------ Data under study ------

(** C8, amended.  When the body of a tick raises an exception, the iteration
    logs it, sleeps 60 seconds whatever the configuration, and the loop goes
    on with the next tick, still running.  The 60 seconds are shorter than
    the poll interval of the default configuration, 300 seconds. *)
Theorem C8_exception_recovery (get_altitude : Q -> Q -> Q -> outcome Q)
  (cfg : Config) (env : TickEnv) (rest : list TickEnv) (lat lon : Q) (m : Mem)
  (what : string) :
  self_running m = true ->
  let B := loop_body get_altitude cfg env (PyNumber lat) (PyNumber lon) m in
  let X := iteration get_altitude cfg env (PyNumber lat) (PyNumber lon) m in
  let R := run_loop get_altitude cfg rest (PyNumber lat) (PyNumber lon) (mem_of X) in
  result_of B = Raise (Exception what) ->
  trace_of X = trace_of B ++ [Log ERROR (MsgUnexpected what); Sleep 60]
  /\ result_of X = Ok Continue
  /\ self_running (mem_of X) = true
  /\ run_loop get_altitude cfg (env :: rest) (PyNumber lat) (PyNumber lon) m
     = (result_of R, mem_of R, trace_of X ++ trace_of R)
  /\ 60 < update_interval (system DEFAULT_CONFIG).
Proof.
  intros Hrun B X R Hraise.
  destruct (iteration_run get_altitude cfg env lat lon m) as (Hr & Hm & Ht).
  destruct (loop_body_result get_altitude cfg env lat lon m) as (_ & Hrunning).
  fold B in Hm, Ht, Hrunning. fold X in Hr, Hm, Ht.
  rewrite Hraise in Ht.
  split; [exact Ht |]. split; [exact Hr |].
  split; [now rewrite Hm, Hrunning |].
  split; [exact (run_loop_step get_altitude cfg env rest lat lon m Hrun) | reflexivity].
Qed.

(** A witness of the amended C8: pysolar fails on two ticks in a row of the
    default configuration; the loop has slept 60 seconds twice and is still
    running. *)
Lemma C8_exception_recovery_witness :
  let X := run_loop no_sun DEFAULT_CONFIG [tick_reading 50; tick_reading 50]
             (PyNumber poznan_lat) (PyNumber poznan_lon) after_setting_50 in
  sleeps (trace_of X) = [60; 60]
  /\ self_running (mem_of X) = true.
Proof.
  intro X.
  destruct (C8_exception_recovery no_sun DEFAULT_CONFIG (tick_reading 50)
              [tick_reading 50] poznan_lat poznan_lon after_setting_50 "pysolar"
              eq_refl eq_refl) as (_ & _ & _ & H & _).
  subst X. rewrite H. split; reflexivity.
Defined.

(** ** Start-up *)

(** C9.  When the location comes back with latitude 0, whatever the
    longitude, [run] logs that the location could not be established and
    returns: the trace ends there, with no command sent, no sleep and no
    state written, however many ticks the environment had in store. *)
Theorem C9_equator_is_unresolved (get_altitude : Q -> Q -> Q -> outcome Q)
  (cfg : Config) (senv : StartEnv) (envs : list TickEnv) (m m1 : Mem)
  (lat : Q) (lon : pyval) (t : list event) :
  get_location cfg senv m = (Ok (PyNumber lat, lon), m1, t) ->
  lat == 0 ->
  let X := run get_altitude cfg senv envs m in
  X = (Ok tt, m1,
       Log INFO (MsgDevices (map dev_name (devices cfg))) :: t
       ++ [Log ERROR MsgLocationFailed])
  /\ commands (trace_of X) = []
  /\ sleeps (trace_of X) = []
  /\ saves (trace_of X) = []
  /\ mem_of X = m.
Proof.
  intros Hloc Hlat X.
  assert (Hfalsy : truthy_val (PyNumber lat) = false).
  { cbn. unfold truthy. apply Qeq_bool_iff in Hlat. now rewrite Hlat. }
  pose proof (run_unresolved get_altitude cfg senv envs m m1 _ lon t Hloc Hfalsy) as E.
  fold X in E.
  destruct (get_location_mem cfg senv m) as (Hm & Hc & Hs & Hv & _).
  rewrite Hloc in Hm, Hc, Hs, Hv. unfold mem_of, trace_of in Hm, Hc, Hs, Hv.
  cbn [fst snd] in Hm, Hc, Hs, Hv.
  rewrite E. unfold trace_of, mem_of. cbn [fst snd].
  split; [reflexivity |].
  rewrite app_comm_cons, commands_app, sleeps_app, saves_app. cbn.
  rewrite Hc, Hs, Hv. repeat split. exact Hm.
Qed.

(** A witness of C9: a manual location on the equator, with three ticks in
    store. *)
Lemma C9_equator_is_unresolved_witness :
  let cfg := located_at 0 poznan_lon DEFAULT_CONFIG in
  let X := run (sun_at 12) cfg (start_reading (Some 50%Z))
             [tick_reading 50; tick_reading 50; tick_reading 50]
             (init_mem DEFAULT_STATE) in
  trace_of X = [Log INFO (MsgDevices ["Ekran laptopa"; "Monitor Dell"]%string);
                Log ERROR MsgLocationFailed].
Proof.
  intros cfg X.
  destruct (C9_equator_is_unresolved (sun_at 12) cfg (start_reading (Some 50%Z))
              [tick_reading 50; tick_reading 50; tick_reading 50]
              (init_mem DEFAULT_STATE) _ 0 _ _ eq_refl eq_refl) as (H & _).
  fold X in H. rewrite H. reflexivity.
Defined.

(** C10.  When the location is resolved and the first readback is 0, or the
    first device cannot be read, the loop starts with the baseline
    [last_set_brightness] at 50. *)
Theorem C10_baseline_of_a_dark_screen (cfg : Config) (senv : StartEnv) (m m1 : Mem)
  (lat lon : Q) (t : list event) :
  get_location cfg senv m = (Ok (PyNumber lat, PyNumber lon), m1, t) ->
  truthy lat = true ->
  result_of (get_current_brightness cfg (senv_read senv) m1) = Ok (Some 0%Z)
  \/ result_of (get_current_brightness cfg (senv_read senv) m1) = Ok None ->
  let X := run_startup cfg senv m in
  result_of X = Ok (Some (PyNumber lat, PyNumber lon))
  /\ last_set_brightness (mem_of X) = 50
  /\ is_first_run (mem_of X) = true.
Proof.
  intros Hloc Hlat Hread X.
  destruct (run_startup_resolved cfg senv m m1 lat lon t Hloc Hlat) as (Hr & Hm).
  fold X in Hr, Hm. rewrite Hm.
  split; [exact Hr |]. split; [| reflexivity].
  destruct Hread as [H | H]; apply readback_of_result in H;
    cbn [last_set_brightness with_first_run with_last_set]; now rewrite H.
Qed.

(** A witness of C10: the laptop screen of the default configuration reads
    back 0 at the start. *)
Lemma C10_baseline_of_a_dark_screen_witness :
  last_set_brightness
    (mem_of (run_startup DEFAULT_CONFIG (start_reading (Some 0%Z)) (init_mem DEFAULT_STATE)))
  = 50.
Proof.
  destruct (C10_baseline_of_a_dark_screen DEFAULT_CONFIG (start_reading (Some 0%Z))
              (init_mem DEFAULT_STATE) _ poznan_lat poznan_lon _ eq_refl eq_refl
              (or_introl eq_refl)) as (_ & H & _).
  exact H.
Defined.

(** * Further properties of the code *)

(** ** [set_brightness] *)

Lemma all_written_false_iff (write : Device -> outcome unit) (devs : list Device) :
  all_written write devs = false
  <-> exists d what, In d devs /\ has_command d = true /\ write d = Failed what.
Proof.
  unfold all_written. induction devs as [| d devs IH]; cbn [forallb].
  - split; [discriminate | intros (d & w & [] & _)].
  - rewrite andb_false_iff, IH. split.
    + intros [H | (d' & w & Hin & Hc & Hw)].
      * apply orb_false_iff in H. destruct H as [Hc Hw].
        apply negb_false_iff in Hc.
        destruct (write d) as [u | w] eqn:E; [discriminate |].
        exists d, w. repeat split; [now left | exact Hc | exact E].
      * exists d', w. repeat split; [now right | exact Hc | exact Hw].
    + intros (d' & w & [<- | Hin] & Hc & Hw).
      * left. now rewrite Hc, Hw.
      * right. now exists d', w.
Qed.

(** X1.  In [set_brightness] a failing command stops nothing: every device
    with a command still gets it, in the order of the configuration and with
    the same percentage.  The call never raises and changes no state; it
    returns [None] exactly when some command failed, the percentage
    otherwise. *)
Theorem X1_set_brightness_isolates_failures (cfg : Config)
  (write : Device -> outcome unit) (percentage : Q) (should_log : bool)
  (altitude : option Q) (m : Mem) :
  let X := set_brightness cfg write percentage should_log altitude m in
  let sent := clamp_percentage cfg percentage in
  commands (trace_of X) = map (fun d => (d, sent)) (filter has_command (devices cfg))
  /\ mem_of X = m
  /\ (result_of X = Ok None
      <-> exists d what, In d (devices cfg) /\ has_command d = true
                         /\ write d = Failed what)
  /\ (result_of X = Ok (Some sent)
      <-> forall d, In d (devices cfg) -> has_command d = true ->
                    exists u, write d = Done u).
Proof.
  intros X sent.
  destruct (set_brightness_run cfg write percentage should_log altitude m)
    as (t & E & Hc & _).
  fold X sent in E, Hc. rewrite E. unfold trace_of, mem_of, result_of. cbn [fst snd].
  split; [exact Hc |]. split; [reflexivity |].
  pose proof (all_written_false_iff write (devices cfg)) as Hiff.
  destruct (all_written write (devices cfg)) eqn:Hw.
  - split; split.
    + discriminate.
    + intro H. apply Hiff in H. discriminate.
    + intros _ d Hin Hcmd. destruct (write d) as [u | w] eqn:Ed; [now exists u |].
      assert (true = false); [| discriminate].
      apply Hiff. now exists d, w.
    + reflexivity.
  - split; split.
    + intros _. now apply Hiff.
    + reflexivity.
    + discriminate.
    + intro H. exfalso. destruct (proj1 Hiff eq_refl) as (d & w & Hin & Hcmd & Ew).
      destruct (H d Hin Hcmd) as [u Eu]. congruence.
Qed.

(** ** The clamp *)

Lemma clamp_inverted (cfg : Config) (x : Q) :
  max_brightness (brightness cfg) < min_brightness (brightness cfg) ->
  clamp_percentage cfg x = min_brightness (brightness cfg).
Proof.
  intro H. unfold clamp_percentage, py_max.
  destruct (Qltb _ _) eqn:E; [| reflexivity].
  apply Qltb_lt in E.
  pose proof (py_min_upper (max_brightness (brightness cfg)) (inject_Z (py_int x))).
  lra.
Qed.

(** X2.  With the bounds the wrong way round ([max_brightness] below
    [min_brightness]) the clamp gives [min_brightness] whatever the curve and
    the offset say: every command of every tick carries [min_brightness]. *)
Theorem X2_inverted_bounds_send_min (get_altitude : Q -> Q -> Q -> outcome Q)
  (cfg : Config) (env : TickEnv) (lat lon alt : Q) (m : Mem) :
  get_altitude lat lon (env_now env) = Done alt ->
  max_brightness (brightness cfg) < min_brightness (brightness cfg) ->
  let X := iteration get_altitude cfg env (PyNumber lat) (PyNumber lon) m in
  commands (trace_of X)
  = map (fun d => (d, min_brightness (brightness cfg))) (filter has_command (devices cfg)).
Proof.
  intros Halt Hinv X.
  destruct (iteration_effects get_altitude cfg env lat lon m) as (_ & Hc & _).
  destruct (loop_body_run get_altitude cfg env lat lon alt m Halt) as (Hcmd & _).
  fold X in Hc. rewrite Hc, Hcmd. now rewrite clamp_inverted.
Qed.

(** A witness of X2: bounds 80 and 20 the wrong way round, the sun high: both
    devices are sent 80. *)
Lemma X2_inverted_bounds_send_min_witness :
  let cfg := with_bounds 80 20 DEFAULT_CONFIG in
  commands (trace_of (iteration (sun_at 45) cfg (tick_reading 50)
                        (PyNumber poznan_lat) (PyNumber poznan_lon) after_setting_50))
  = map (fun d => (d, 80)) (devices cfg).
Proof.
  intro cfg.
  exact (X2_inverted_bounds_send_min (sun_at 45) cfg (tick_reading 50)
           poznan_lat poznan_lon 45 after_setting_50 eq_refl eq_refl).
Defined.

------

(What to do): Your output must be the lines of the material above, from the first through the line that contains "let R := run_loop", copied exactly. Include both endpoints and nothing else.

(Expected answer):
(** C8, amended.  When the body of a tick raises an exception, the iteration
    logs it, sleeps 60 seconds whatever the configuration, and the loop goes
    on with the next tick, still running.  The 60 seconds are shorter than
    the poll interval of the default configuration, 300 seconds. *)
Theorem C8_exception_recovery (get_altitude : Q -> Q -> Q -> outcome Q)
  (cfg : Config) (env : TickEnv) (rest : list TickEnv) (lat lon : Q) (m : Mem)
  (what : string) :
  self_running m = true ->
  let B := loop_body get_altitude cfg env (PyNumber lat) (PyNumber lon) m in
  let X := iteration get_altitude cfg env (PyNumber lat) (PyNumber lon) m in
  let R := run_loop get_altitude cfg rest (PyNumber lat) (PyNumber lon) (mem_of X) in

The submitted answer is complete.